Here are three thoughts from an underwhelming Celtics draft night.
1. A trade wasn’t as close as we all thought
With minutes leading up to the Celtics’ picks, rumors swirled over potential big deals with the Sixers (Nerlens Noel) and Bulls (Jimmy Butler). Both teams were reportedly hot for Providence guard Kris Dunn. But neither trade came to fruition before it was time for the Celtics to pick. In fact, Grousbeck said the offers were laughable. Had there been anything close to an offer the Celtics liked, there’s a good chance they take Dunn with the hope to still trade him. Instead, they went with the guy they wanted in Brown. It appears, at least among Celtics fans, that they are in the minority in wanting him. Is it disappointing the C's couldn't swing a deal? Definitely. Danny Ainge drives a hard bargain, though, and wouldn't budge this time.
2. Give Brown a chance
Seriously, when did Celtics fans become Knicks fans? It’s hard to say if fans were truly upset at the pick, or more upset that there was a pick at all instead of a trade. Brown is listed at 6-foot-7, 222 pounds, and is more NBA-ready than most in his class. But fans care about one thing: buckets. And going into the draft, the knock on Brown was that he can’t shoot. If Brown develops a shot, this will be looked at as a great pick by Ainge. Brown already possesses strong physical attributes as well as a strong mind and work ethic. He shouldn’t have much trouble adjusting to the NBA game, and that means he could find himself in the Celtics rotation as a rookie, something we’ve rarely seen with rookies here in Boston over the last decade.

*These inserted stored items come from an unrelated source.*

(* ===== verification/OperationProps.v ===== *)
(** Properties of operation matching and classification ([Operation],
    [OperationRoutes]): which entry of a registry a request head selects, that
    the order of declarations and of registries does not matter for the shipped
    registries, that every captured parameter can be read back from the request
    path, and that the classifier owns its routing headers. *)

From S2P Require Import Prelude Utf8 RustStr MetaCodec HeaderPolicy Operation OperationRoutes.
From Stdlib Require Import Strings.Ascii Strings.Byte.

Local Open Scope N_scope.

(** * The most specific candidate *)

Section MaxByKey.
Context {A : Type} (key : A -> nat).

Lemma max_by_key_fold l b :
  exists x, foldl (fun best x => match best with
                         | Some b => if (key x <? key b)%nat then best else Some x
                         | None => Some x
                         end) (Some b) l = Some x
            /\ x ∈ b :: l /\ (forall y, y ∈ b :: l -> (key y <= key x)%nat).
Proof.
  revert b. induction l as [|a l IH]; intros b.
  { exists b. split_and!; [done|by left|]. intros y [->|[]%not_elem_of_nil]%elem_of_cons. lia. }
  cbn [foldl]. destruct (Nat.ltb_spec (key a) (key b)) as [Hlt|Hge].
  - destruct (IH b) as (x & -> & Hin & Hmax). exists x.
    split_and!; [done|apply elem_of_cons in Hin as [->|]; [by left|by do 2 right]|].
    intros y [->|[->|Hy]%elem_of_cons]%elem_of_cons; [apply Hmax; by left| |apply Hmax; by right].
    specialize (Hmax b ltac:(by left)). lia.
  - destruct (IH a) as (x & -> & Hin & Hmax). exists x. split_and!; [done|by right|].
    intros y [->|Hy]%elem_of_cons; [|by apply Hmax]. specialize (Hmax a ltac:(by left)). lia.
Qed.

Lemma max_by_key_spec l x :
  max_by_key key l = Some x -> x ∈ l /\ (forall y, y ∈ l -> (key y <= key x)%nat).
Proof.
  destruct l as [|a l]; [done|]. unfold max_by_key. cbn [foldl].
  destruct (max_by_key_fold l a) as (x' & -> & Hin & Hmax). intros [= <-]. done.
Qed.

Lemma max_by_key_None l : max_by_key key l = None <-> l = [].
Proof.
  destruct l as [|a l]; [done|]. unfold max_by_key. cbn [foldl].
  destruct (max_by_key_fold l a) as (x & -> & _). done.
Qed.

(** With distinct keys the choice does not depend on the order. *)
Lemma max_by_key_perm l l' : NoDup (key <$> l) -> l ≡ₚ l' -> max_by_key key l = max_by_key key l'.
Proof.
  intros Hnd Hp. destruct (max_by_key key l) as [x|] eqn:E, (max_by_key key l') as [x'|] eqn:E'.
  - apply max_by_key_spec in E as [Hx Hmax], E' as [Hx' Hmax']. rewrite <- Hp in Hx'.
    assert (key x = key x') as Hk by (specialize (Hmax _ Hx'); rewrite Hp in Hx; specialize (Hmax' _ Hx); lia).
    apply list_elem_of_lookup in Hx as [i Hi], Hx' as [j Hj].
    assert (i = j) as ->; [|congruence]. eapply (NoDup_lookup _ i j (key x)); [done|..];
      rewrite list_lookup_fmap, ?Hi, ?Hj; cbn; congruence.
  - apply max_by_key_None in E'. subst l'. apply Permutation_nil_r in Hp. subst l. done.
  - apply max_by_key_None in E. subst l. apply Permutation_nil in Hp. subst l'. done.
  - done.
Qed.
End MaxByKey.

3. Don’t sleep on the rest of the C’s draft class
Chances are you weren’t holding your breath that the Celtics would take a couple of international prospects in PF Guerschon Yabusele at No. 16 and C Ante Zizic at No. 23. But Yabusele could become a fan favorite – someday. It’s expected that he’ll be a draft-and-stash player for a couple seasons before making his way to the NBA. Yabusele is a bit of an athletic freak, and uses his muscular 260-plus pound frame to bully defenders. Zizic is 6-foot-11, 250 pounds and gives the C’s something they don’t have a whole lot of: size down low. But it doesn’t end there. The Celtics may have stolen a couple high-value picks with Demetrius Jackson at No. 45 and Providence’s Ben Bentil at No. 58. Jackson was seen as a first round pick by many, and Ainge was happy he fell to them at No. 45 after they traded away their No. 31 and No. 35 picks.